Reuters
WASHINGTON
- Aventis SA estimated on Sunday that more than 430 million bushels
of the U.S. corn supply was tainted with small amounts of its
StarLink bio-corn.
The company
provided the following detailed information to a meeting of U.S.
grain millers about the StarLink contamination that was first
discovered last September:
* Some 99
percent of the roughly 80 million bushels of StarLink corn grown
in 2000 by more than 5,100 American farmers has been identified
and routed to animal feed or ethanol production.
* Another
20 million bushels of commingled corn has been "identified
and contained" with the help of 820 grain elevators.
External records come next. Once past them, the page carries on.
Lemma cache_insert_spec n cache es i b data ac :
  cache_ok n cache es → 0 ≤ i < n → n ≤ 8 → (block_len ≤ length data)%nat →
  (∀ k e, es !! k = Some e → entry_matches i b e = false) →
  ∃ cache' st, cache_insert cache i b (Some data) ac = Some (cache', st) ∧
    (st ≠ HTL_OK ∧ cache' = cache ∨
     st = HTL_OK ∧ ∃ k e0, es !! k = Some e0 ∧ (entry_valid e0 = true → entry_dirty e0 = false) ∧
       cache_ok n cache' (<[k := mk_centry b 0 1 i (ce_reserved e0) ac (take block_len data)]> es)).
Proof.
  intros Hc Hi Hn Hd Hno. unfold cache_insert. case_if; [by exists cache, HTL_ERR_INVALID_PARAM; split; [|left]|].
  pose proof (co_count _ _ _ Hc). pose proof (co_cap _ _ _ Hc). pose proof (co_cap_bound _ _ _ Hc).
  rewrite (co_entries _ _ _ Hc), obind_Some.
  assert (∀ e j f, es !! j = Some f → entry_valid f = true →
    ce_device_idx f = ce_device_idx (mk_centry b 0 1 i e ac (take block_len data)) →
    ce_block_num f ≠ ce_block_num (mk_centry b 0 1 i e ac (take block_len data))) as Hother.
  { simpl. intros _ j f Hj Hv Hde Hbl.
    assert (entry_matches i b f = true) by (apply entry_matches_iff; [lia|done]).
    by rewrite (Hno j f) in *. }
  assert (length (take block_len data) = block_len) by (rewrite length_take; lia).
  destruct (find_up_spec (Z.to_nat (hc_capacity cache)) 0 es (λ e, negb (nz (ce_valid e))))
    as (r & -> & Hr); [lia..|]. rewrite obind_Some. destruct r as [j|].
  - destruct Hr as (Hj & (e0 & He0 & Hinv) & Hbefore). rewrite He0, obind_Some.
    apply aget_Some in He0 as [_ He0].
    rewrite fill_entry_spec, obind_Some by (lia || by eapply co_data).
    rewrite aset_in, obind_Some by lia. eexists _, _. split; [done|]. right. split; [done|].
    exists (Z.to_nat j), e0. split_and!; [done|intros Hv; unfold entry_valid in Hv; by rewrite Hv in Hinv|].
    assert (j ≤ hc_count cache) as Hjc.
    { destruct (decide (hc_count cache < j)); [|lia].
      destruct (aget_is_Some es (hc_count cache)) as [f Hf]; [lia|].
      specialize (Hbefore (hc_count cache) f ltac:(lia) Hf). apply negb_false_iff in Hbefore.
      apply aget_Some in Hf as [_ Hf]. pose proof (co_below _ _ _ Hc _ _ Hf Hbefore). lia. }
    apply (cache_ok_put n cache _ es (Z.to_nat j) e0); try done; simpl;
      try (case_if; rewrite ?u32_small; lia).
    intros. by eapply (Hother (ce_reserved e0)).
  - destruct (victim_scan_spec n cache es Hc) as (v & o & f & -> & Hv). rewrite obind_Some.
    destruct f; [|by eexists _, _; split; [|left]].
    destruct (Hv eq_refl) as (Hv0 & e0 & He0 & Hcl). cbn [negb].
    pose proof (lookup_lt_Some _ _ _ He0) as Hlt.
    rewrite aget_to_nat, He0, obind_Some by done.
    rewrite fill_entry_spec, obind_Some by (lia || by eapply co_data).
    rewrite aset_in, obind_Some by lia. eexists _, _. split; [done|]. right. split; [done|].
    exists (Z.to_nat v), e0. split_and!; [done..|].
    apply (cache_ok_put n cache _ es (Z.to_nat v) e0); try done; simpl; try lia.
    + eapply (co_below _ _ _ Hc); [done|]. specialize (Hr v e0 ltac:(lia)).
      rewrite aget_to_nat in Hr by done. specialize (Hr He0). by apply negb_false_iff in Hr.
    + intros. by eapply (Hother (ce_reserved e0)).
Qed.
(* ===== verification/Classpnp.v ===== *)
(** The PnP arbiter, [Drivers/classpnp/classpnp.h] and [classpnp.c]: bus
    enumeration, resource assignment from the static pools, driver binding and
    the device state machine, one definition per C function.

    The file-scope arrays [classpnp_irq_used] and [classpnp_dma_used] are
    shared by all contexts: they are a separate state, [pools], threaded
    through the operations that touch them. *)
From S2P Require Import Prelude.

(** ** Constants *)
Definition CLASSPNP_OWFS_BLOCK_SIZE : Z := 0x1000.
Definition CLASSPNP_MAX_DEVICES : Z := 64.
Definition CLASSPNP_MAX_BUSES : Z := 16.
Definition CLASSPNP_MAX_RESOURCES : Z := 32.
Definition CLASSPNP_MAX_RESOURCE_PER_DEV : Z := 8.
Definition CLASSPNP_BUS_ID_LEN : Z := 16.
Definition CLASSPNP_NAME_LEN : Z := 32.

Definition CLASSPNP_STATE_UNKNOWN : Z := 0.
Definition CLASSPNP_STATE_DETECTED : Z := 1.
Definition CLASSPNP_STATE_RESOURCES_ASSIGNED : Z := 2.
Definition CLASSPNP_STATE_DRIVER_BOUND : Z := 3.
Definition CLASSPNP_STATE_FAILED : Z := 4.
Definition CLASSPNP_STATE_DISABLED : Z := 5.

Definition CLASSPNP_BUS_PCI : Z := 0.
Definition CLASSPNP_BUS_USB : Z := 1.
Definition CLASSPNP_BUS_ISA : Z := 2.
Definition CLASSPNP_BUS_ACPIC : Z := 3.
Definition CLASSPNP_BUS_PLATFORM : Z := 4.
(** A free line is nobody's: the pools list every line once. *)
Lemma free_line_ne pool used x y :
  NoDup pool → free_line pool used x → from_pool pool used y → x ≠ y.
Proof.
  intros Hnd (k & Hk & Fk) (l & Hl & Fl) ->. rewrite (NoDup_lookup _ _ _ _ Hnd Hk Hl) in Fk.
  congruence.
Qed.

Lemma irq_pool_nodup : NoDup classpnp_irq_pool.
Proof. refine (bool_decide_unpack _ _). by vm_compute. Qed.
Lemma dma_pool_nodup : NoDup classpnp_dma_pool.
Proof. refine (bool_decide_unpack _ _). by vm_compute. Qed.

(** The state between the stages of an assignment: [k] resources at most have
    been recorded in the device. *)
Record assigning (i : Z) (d0 : classpnp_device_t) (c0 : classpnp_context_t) (p0 : pools)
    (k : Z) (s : assign_state) : Prop := {
  ag_ctx : let '(dev, c, p, _) := s in
    pc_devices c = pc_devices c0 ∧ pc_buses c = pc_buses c0 ∧
    pc_device_count c = pc_device_count c0 ∧ pc_bus_count c = pc_bus_count c0;
  ag_res : let '(dev, c, p, _) := s in
    length (pc_resources c) = 32%nat ∧ 0 ≤ pc_resource_count c ≤ 32;
  ag_dev : let '(dev, c, p, _) := s in
    pd_state dev = pd_state d0 ∧ pd_flags dev = pd_flags d0 ∧ pd_bus_idx dev = pd_bus_idx d0 ∧
    length (pd_resource_indices dev) = 8%nat ∧ 0 ≤ pd_resource_count dev ≤ k;
  ag_pools : let '(dev, c, p, _) := s in
    grows (classpnp_irq_used p0) (classpnp_irq_used p) ∧
    grows (classpnp_dma_used p0) (classpnp_dma_used p);
  ag_irq : let '(dev, c, p, _) := s in
    classpnp_irq_used p = classpnp_irq_used p0 ∧ pd_irq dev = 0 ∨
    free_line classpnp_irq_pool (classpnp_irq_used p0) (pd_irq dev) ∧
    from_pool classpnp_irq_pool (classpnp_irq_used p) (pd_irq dev);
  ag_dma : let '(dev, c, p, _) := s in
    classpnp_dma_used p = classpnp_dma_used p0 ∧ pd_dma_channel dev = 0 ∨
    free_line classpnp_dma_pool (classpnp_dma_used p0) (pd_dma_channel dev) ∧
    from_pool classpnp_dma_pool (classpnp_dma_used p) (pd_dma_channel dev);
  ag_mmio : let '(dev, c, p, _) := s in
    pd_mmio_length dev = 0 ∨ pd_mmio_length dev = CLASSPNP_MMIO_LENGTH ∧
    pd_mmio_base dev = CLASSPNP_MMIO_BASE + i * CLASSPNP_MMIO_STEP;
  ag_none : let '(dev, c, p, a) := s in a = false → dev = d0 ∧ c = c0 ∧ p = p0
}.

Lemma add_resource_in dev c res :
  length (pc_resources c) = 32%nat → 0 ≤ pc_resource_count c < 32 →
  length (pd_resource_indices dev) = 8%nat → 0 ≤ pd_resource_count dev < 8 →
  ∃ ri rs, add_resource dev c res =
    Some (dev <| pd_resource_indices := ri |> <| pd_resource_count := pd_resource_count dev + 1 |>,
          c <| pc_resources := rs |> <| pc_resource_count := pc_resource_count c + 1 |>) ∧
    length ri = 8%nat ∧ length rs = 32%nat.
Proof.
  intros. unfold add_resource. cbv zeta. rewrite (aset_in (pc_resources c)), obind_Some by lia.
  rewrite aset_in, obind_Some by lia. rewrite (u8_small (pd_resource_count dev + 1)) by lia.
  rewrite u32_small by lia. eexists _, _. split; [done|]. by rewrite !length_insert.
Qed.

(** A stage may record fewer resources than its bound. *)
Lemma assigning_weaken i d0 c0 p0 k k' s :
  assigning i d0 c0 p0 k s → k ≤ k' → assigning i d0 c0 p0 k' s.
Proof.
  destruct s as [[[dev c] p] a]. intros [] ?. split; try done. destruct_and!. split_and!; done || lia.
Qed.

Lemma mmio_resource_base i :
  0 ≤ i < 64 → rs_base_lo (mmio_resource i) = CLASSPNP_MMIO_BASE + i * CLASSPNP_MMIO_STEP.
Proof.
  intros. unfold mmio_resource. cbn. unfold CLASSPNP_MMIO_BASE, CLASSPNP_MMIO_STEP.
  rewrite (u32_small (i * _)) by lia. by rewrite u32_small by lia.
Qed.

Lemma assign_mmio_step i d0 c0 p0 k s :
  assigning i d0 c0 p0 k s → 0 ≤ i < 64 → k < 8 →
  ∃ s', assign_mmio i s = Some s' ∧ assigning i d0 c0 p0 (k + 1) s' ∧
    (let '(dev, _, p, _) := s in let '(dev', _, p', _) := s' in
     pd_irq dev' = pd_irq dev ∧ pd_dma_channel dev' = pd_dma_channel dev ∧ p' = p).
Proof.
  intros Ha Hi Hk. destruct s as [[[dev c] p] b]. pose proof Ha as [C R D P I M MM N].
  simpl in C, R, D, P, I, M, MM, N. destruct_and!. unfold assign_mmio. change CLASSPNP_MAX_RESOURCES with 32. case_if.
  all: cbv zeta.
  2:{ eexists. split; [done|]. split; [|done]. eapply assigning_weaken; [done|lia]. }
  destruct (add_resource_in (dev <| pd_mmio_base := rs_base_lo (mmio_resource i) |>
     <| pd_mmio_length := rs_length (mmio_resource i) |>) c (mmio_resource i))
    as (ri & rs & -> & Hri & Hrs); [done|lia|done|simpl; lia|].
  rewrite obind_Some. eexists. split; [done|]. split; [|done].
  split; simpl; try done; try split_and!; try (done || lia).
  right. split; [done|]. by apply mmio_resource_base.
Qed.

(** Taking the first free line of a pool. *)
Lemma free_line_taken pool used i line :
  used !! i = Some false → pool !! i = Some line →
  free_line pool used line ∧ from_pool pool (<[i := true]> used) line.
Proof.
  intros Hu Hp. split; [by exists i|]. exists i. split; [done|].
  apply list_lookup_insert_eq. by apply lookup_lt_Some in Hu.
Qed.

(** The search of both pools. *)
Lemma free_search (pool : list Z) (used : list bool) :
  length used = length pool →
  ∃ r, find_up (length pool) 0 used negb = Some r ∧
    match r with
    | None => True
    | Some i => ∃ line, aget pool i = Some line ∧ used !! Z.to_nat i = Some false ∧
        pool !! Z.to_nat i = Some line ∧ 0 ≤ i < Z.of_nat (length used)
    end.
Proof.
  intros Hlen. destruct (find_up_spec (length pool) 0 used negb) as (r & Hf & Hr); [lia..|].
  exists r. split; [done|]. destruct r as [i|]; [|done].
  destruct Hr as (Hi & (x & [? Hx]%aget_Some & Hn) & _). apply negb_true_iff in Hn as ->.
  destruct (aget_is_Some pool i) as [line Hline]; [lia|]. pose proof Hline as [_ Hl]%aget_Some.
  exists line. split_and!; [done|done|done|lia|lia].
Qed.
(* ===== verification/Owrp.v ===== *)
(** The ring portal, [DLL/owrp/owrp.h] and [owrp.c]: the gate table, the
    guarded system call, ring and boot-phase state, the circular call log and
    the statistics, one definition per C function.

    The [syscall] instruction is the boundary to the kernel: a parameter that
    maps the argument registers and the world behind the gate to the two result
    registers and the new world. *)
From S2P Require Import Prelude.

(** ** Constants *)
Definition OWRP_SYS_SIO_WRITE : Z := 0x070.
Definition OWRP_SYS_SIO_READ : Z := 0x071.
Definition OWRP_SYS_SIO_IDLE : Z := 0x072.

Definition OWRP_OK : Z := 0.
Definition OWRP_ERR_INVALID_SYSCALL : Z := 0x0011A000.
Definition OWRP_ERR_PRIVILEGE : Z := 0x0011A001.
Definition OWRP_ERR_INVALID_ARG : Z := 0x0011A002.
Definition OWRP_ERR_UNMAPPED : Z := 0x0011A003.

Definition OWRP_GATE_NAME_MAX : Z := 32.
Definition OWRP_GATE_FLAG_ACTIVE : Z := 0x01.
Definition OWRP_GATE_FLAG_KERNEL : Z := 0x02.
Definition OWRP_GATE_FLAG_BOOT : Z := 0x04.
Definition OWRP_MAX_GATES : Z := 128.
Definition OWRP_CALL_LOG_SIZE : Z := 32.

(** ** Data *)
Record owrp_gate_result_t := mk_result {
  gr_value : Z;                 (* int64_t *)
  gr_error : Z;                 (* int64_t *)
  gr_r8 : Z;                    (* uint64_t *)
  gr_r9 : Z                     (* uint64_t *)
}.

Record owrp_gate_entry_t := mk_gate {
  ge_syscall_nr : Z;            (* uint32_t *)
  ge_required_ring : Z;         (* uint16_t *)
  ge_param_count : Z;           (* uint8_t *)
  ge_flags : Z;                 (* uint8_t *)
  ge_name : list Z              (* char[OWRP_GATE_NAME_MAX] *)
}.
#[export] Instance eta_gate : Eta owrp_gate_entry_t := λ e,
  mk_gate (ge_syscall_nr e) (ge_required_ring e) (ge_param_count e) (ge_flags e) (ge_name e).

(** An element of [call_log]. *)
Record call_log_entry := mk_call {
  cl_timestamp : Z;             (* uint64_t *)
  cl_syscall_nr : Z;            (* uint32_t *)
  cl_result : Z;                (* int64_t *)
  cl_error : Z                  (* int64_t *)
}.

Record owrp_context_t := mk_owrp {
  ow_gates : list owrp_gate_entry_t;     (* [OWRP_MAX_GATES] *)
  ow_gate_count : Z;                     (* uint32_t *)
  ow_call_log : list call_log_entry;     (* [OWRP_CALL_LOG_SIZE] *)
  ow_log_head : Z;                       (* uint32_t *)
  ow_log_count : Z;                      (* uint32_t *)
  ow_total_calls : Z;                    (* uint64_t *)
  ow_total_errors : Z;                   (* uint64_t *)
  ow_total_privilege_denials : Z;        (* uint64_t *)
  ow_initialized : bool;
  ow_current_ring : Z;                   (* uint8_t *)
  ow_boot_phase : Z                      (* uint8_t *)
}.
#[export] Instance eta_owrp : Eta owrp_context_t := λ c,
  mk_owrp (ow_gates c) (ow_gate_count c) (ow_call_log c) (ow_log_head c) (ow_log_count c)
    (ow_total_calls c) (ow_total_errors c) (ow_total_privilege_denials c)
    (ow_initialized c) (ow_current_ring c) (ow_boot_phase c).

(** Zero-filled objects. *)
Definition zero_gate : owrp_gate_entry_t :=
  mk_gate 0 0 0 0 (replicate (Z.to_nat OWRP_GATE_NAME_MAX) 0).
Definition zero_call_log : list call_log_entry :=
  replicate (Z.to_nat OWRP_CALL_LOG_SIZE) (mk_call 0 0 0 0).
Definition zero_owrp : owrp_context_t :=
  mk_owrp (replicate (Z.to_nat OWRP_MAX_GATES) zero_gate) 0 zero_call_log 0 0 0 0 0 false 0 0.

(** The value of a [uint64_t] converted to [int64_t]. *)
Definition s64 (z : Z) : Z := if u64 z <? 2 ^ 63 then u64 z else u64 z - 2 ^ 64.

(** ** Call log *)
Definition owrp_log_call (c : owrp_context_t) (syscall_nr result_val result_err : Z)
    : option owrp_context_t :=
  log ← aset (ow_call_log c) (ow_log_head c) (mk_call 0 syscall_nr result_val result_err);
  Some (c <| ow_call_log := log |>
          <| ow_log_head := u32 (ow_log_head c + 1) mod OWRP_CALL_LOG_SIZE |>
          <| ow_log_count := if ow_log_count c <? OWRP_CALL_LOG_SIZE
                             then u32 (ow_log_count c + 1) else ow_log_count c |>).

(** ** Lifecycle *)
Definition owrp_init (ctx : ptr owrp_context_t) : ptr owrp_context_t * Z :=
  match ctx with
  | None => (ctx, OWRP_ERR_INVALID_ARG)
  | Some _ =>
      (Some (zero_owrp <| ow_initialized := true |> <| ow_current_ring := 3 |>
                       <| ow_boot_phase := 0 |>), OWRP_OK)
  end.

(** ** The gate table *)
Definition gate_matches (syscall_nr : Z) (e : owrp_gate_entry_t) : bool :=
  (ge_syscall_nr e =? syscall_nr) && nz (Z.land (ge_flags e) OWRP_GATE_FLAG_ACTIVE).

(** The search loop both functions share: the slot of the active gate. *)
Definition gate_slot (c : owrp_context_t) (syscall_nr : Z) : option (option Z) :=
  find_up (Z.to_nat (ow_gate_count c)) 0 (ow_gates c) (gate_matches syscall_nr).

Definition owrp_find_gate (ctx : ptr owrp_context_t) (syscall_nr : Z)
    : option (ptr owrp_gate_entry_t) :=
  match ctx with
  | None => Some NULL
  | Some c =>
      if negb (ow_initialized c) then Some NULL
      else
        r ← gate_slot c syscall_nr;
        match r with
        | None => Some NULL
        | Some i => e ← aget (ow_gates c) i; Some (Some e)
        end
  end.

(** [while (name[i] && i < OWRP_GATE_NAME_MAX - 1)], then the terminator; [n]
    is what is left of the bound. *)
Fixpoint copy_name (n : nat) (i : Z) (dst name : list Z) : option (list Z) :=
  c ← aget name i;
  if c =? 0 then aset dst i 0
  else
    match n with
    | O => aset dst i 0
    | S n => dst ← aset dst i c; copy_name n (i + 1) dst name
    end.

Definition owrp_register_gate (ctx : ptr owrp_context_t) (syscall_nr : Z)
    (name : ptr (list Z)) (param_count required_ring flags : Z)
    : option (ptr owrp_context_t * Z) :=
  match ctx with
  | None => Some (ctx, OWRP_ERR_INVALID_ARG)
  | Some c =>
      if negb (ow_initialized c) then Some (ctx, OWRP_ERR_INVALID_ARG)
      else
        match name with
        | None => Some (ctx, OWRP_ERR_INVALID_ARG)
        | Some name =>
            r ← gate_slot c syscall_nr;
            match r with
            | None =>
                if OWRP_MAX_GATES <=? ow_gate_count c
                then Some (ctx, OWRP_ERR_INVALID_ARG)
                else
                  let slot := ow_gate_count c in
                  e ← aget (ow_gates c) slot;
                  nm ← copy_name (Z.to_nat (OWRP_GATE_NAME_MAX - 1)) 0 (ge_name e) name;
                  gs ← aset (ow_gates c) slot
                         (mk_gate syscall_nr required_ring param_count
                            (u8 (Z.lor flags OWRP_GATE_FLAG_ACTIVE)) nm);
                  Some (Some (c <| ow_gate_count := u32 (ow_gate_count c + 1) |>
                                <| ow_gates := gs |>), OWRP_OK)
            | Some slot =>
                e ← aget (ow_gates c) slot;
                nm ← copy_name (Z.to_nat (OWRP_GATE_NAME_MAX - 1)) 0 (ge_name e) name;
                gs ← aset (ow_gates c) slot
                       (mk_gate syscall_nr required_ring param_count
                          (u8 (Z.lor flags OWRP_GATE_FLAG_ACTIVE)) nm);
                Some (Some (c <| ow_gates := gs |>), OWRP_OK)
            end
        end
  end.

(** ** Rings and boot phase *)
Definition owrp_set_ring (ctx : ptr owrp_context_t) (ring : Z) : ptr owrp_context_t * Z :=
  match ctx with
  | None => (ctx, OWRP_ERR_INVALID_ARG)
  | Some c =>
      if negb (ow_initialized c) then (ctx, OWRP_ERR_INVALID_ARG)
      else if nz (ow_current_ring c) && negb (ring =? ow_current_ring c)
      then (ctx, OWRP_ERR_PRIVILEGE)
      else (Some (c <| ow_current_ring := ring |>), OWRP_OK)
  end.

Definition owrp_enter_boot_phase (ctx : ptr owrp_context_t) : ptr owrp_context_t :=
  (λ c, c <| ow_boot_phase := 1 |>) <$> ctx.
Definition owrp_exit_boot_phase (ctx : ptr owrp_context_t) : ptr owrp_context_t :=
  (λ c, c <| ow_boot_phase := 0 |>) <$> ctx.

(** ** Invocation *)
Section invoke.
Context {K : Type}.
(** RAX, the argument registers in order, the kernel's state: RAX and RDX
    after the call, and the new state. *)
Variable syscall : Z → list Z → K → Z * Z * K.

Definition failed (error : Z) : owrp_gate_result_t := mk_result 0 error 0 0.

(** The checks before the call: [inl] is the early return with the context
    whose counter was bumped. *)
Definition gate_checks (ctx : ptr owrp_context_t) (sys_nr : Z)
    : option (ptr owrp_context_t * owrp_gate_result_t + owrp_context_t) :=
  let unmapped := failed OWRP_ERR_UNMAPPED in
  match ctx with
  | None => Some (inl (ctx, unmapped))
  | Some c =>
      let errors := Some (c <| ow_total_errors := u64 (ow_total_errors c + 1) |>) in
      let denied := Some (c <| ow_total_privilege_denials :=
                             u64 (ow_total_privilege_denials c + 1) |>) in
      if negb (ow_initialized c) then Some (inl (errors, unmapped))
      else
        gate ← owrp_find_gate ctx (u32 sys_nr);
        match gate with
        | None => Some (inl (errors, failed OWRP_ERR_INVALID_SYSCALL))
        | Some g =>
            if nz (ow_current_ring c) && nz (Z.land (ge_flags g) OWRP_GATE_FLAG_KERNEL)
            then Some (inl (denied, failed OWRP_ERR_PRIVILEGE))
            else if nz (ow_boot_phase c) && (Z.land (ge_flags g) OWRP_GATE_FLAG_BOOT =? 0)
            then Some (inl (denied, failed OWRP_ERR_PRIVILEGE))
            else Some (inr c)
        end
  end.

(** The call, its log entry and the statistics. *)
Definition execute (c : owrp_context_t) (sys_nr : Z) (args : list Z) (k : K)
    : option (ptr owrp_context_t * owrp_gate_result_t * K) :=
  let '(ret_rax, ret_rdx, k) := syscall sys_nr args k in
  let res := mk_result (s64 ret_rax) (s64 ret_rdx) 0 0 in
  c ← owrp_log_call c (u32 sys_nr) (gr_value res) (gr_error res);
  let c := if nz (gr_error res)
           then c <| ow_total_errors := u64 (ow_total_errors c + 1) |>
           else c <| ow_total_calls := u64 (ow_total_calls c + 1) |> in
  Some (Some c, res, k).

Definition owrp_invoke_gate (ctx : ptr owrp_context_t) (sys_nr arg1 arg2 arg3 : Z) (k : K)
    : option (ptr owrp_context_t * owrp_gate_result_t * K) :=
  r ← gate_checks ctx sys_nr;
  match r with
  | inl (ctx, res) => Some (ctx, res, k)
  | inr c => execute c sys_nr [arg1; arg2; arg3] k
  end.

Definition owrp_invoke_gate_full (ctx : ptr owrp_context_t)
    (sys_nr arg1 arg2 arg3 arg4 arg5 arg6 : Z) (k : K)
    : option (ptr owrp_context_t * owrp_gate_result_t * K) :=
  r ← gate_checks ctx sys_nr;
  match r with
  | inl (ctx, res) => Some (ctx, res, k)
  | inr c => execute c sys_nr [arg1; arg2; arg3; arg4; arg5; arg6] k
  end.
End invoke.

(** ** Reading the log and the statistics *)
Definition log_count_clamped (c : owrp_context_t) (max_entries : Z) : Z :=
  let count := ow_log_count c in
  let count := if max_entries <? count then max_entries else count in
  if OWRP_CALL_LOG_SIZE <? count then OWRP_CALL_LOG_SIZE else count.

(** Most recent first; the unsigned subtraction wraps. *)
Definition owrp_get_call_log (ctx : ptr owrp_context_t) (out_syscall_nrs : ptr (list Z))
    (out_results : ptr (list Z)) (max_entries : Z)
    : option (ptr (list Z) * ptr (list Z) * Z) :=
  match ctx, out_syscall_nrs, out_results with
  | Some c, Some nrs, Some res =>
      let count := log_count_clamped c max_entries in
      '(nrs, res) ← for_up (Z.to_nat count) 0 (λ i '(nrs, res),
          let src_idx := u32 (ow_log_head c + OWRP_CALL_LOG_SIZE - 1 - i)
                         mod OWRP_CALL_LOG_SIZE in
          e ← aget (ow_call_log c) src_idx;
          nrs ← aset nrs i (cl_syscall_nr e);
          res ← aset res i (cl_result e);
          Some (nrs, res)) (nrs, res);
      Some (Some nrs, Some res, count)
  | _, _, _ => Some (out_syscall_nrs, out_results, 0)
  end.

Definition owrp_get_stats (ctx : ptr owrp_context_t) (calls errors denials : ptr Z)
    : ptr Z * ptr Z * ptr Z :=
  match ctx with
  | None => (calls, errors, denials)
  | Some c => ((λ _, ow_total_calls c) <$> calls, (λ _, ow_total_errors c) <$> errors,
               (λ _, ow_total_privilege_denials c) <$> denials)
  end.

Definition owrp_reset_stats (ctx : ptr owrp_context_t) : ptr owrp_context_t :=
  (λ c, c <| ow_total_calls := 0 |> <| ow_total_errors := 0 |>
          <| ow_total_privilege_denials := 0 |> <| ow_log_head := 0 |>
          <| ow_log_count := 0 |> <| ow_call_log := zero_call_log |>) <$> ctx.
The
corn came from farms adjacent to StarLink growers, where pollen
may have been blown onto the fields by the wind, or from corn
seed contaminated with StarLink's unique Cry9C protein.
* Some 94
million bushels of commingled corn found by grain elevators has
already been routed to animal feed or ethanol production
* Another
343 million bushels of commingled corn in storage is believed
to have come from the 1999 crop and "will be rerouted in
the months to come" Aventis said.
* An estimated
1.7 million tests to detect StarLink's Cry9C protein have been
conducted since last autumn by foodmakers, grain handlers, and
the U.S. Agriculture Department.
* More than
28,000 trucks, 15,000 railcars and 285 barges have been found
to contain contaminated corn during testing for StarLink residue.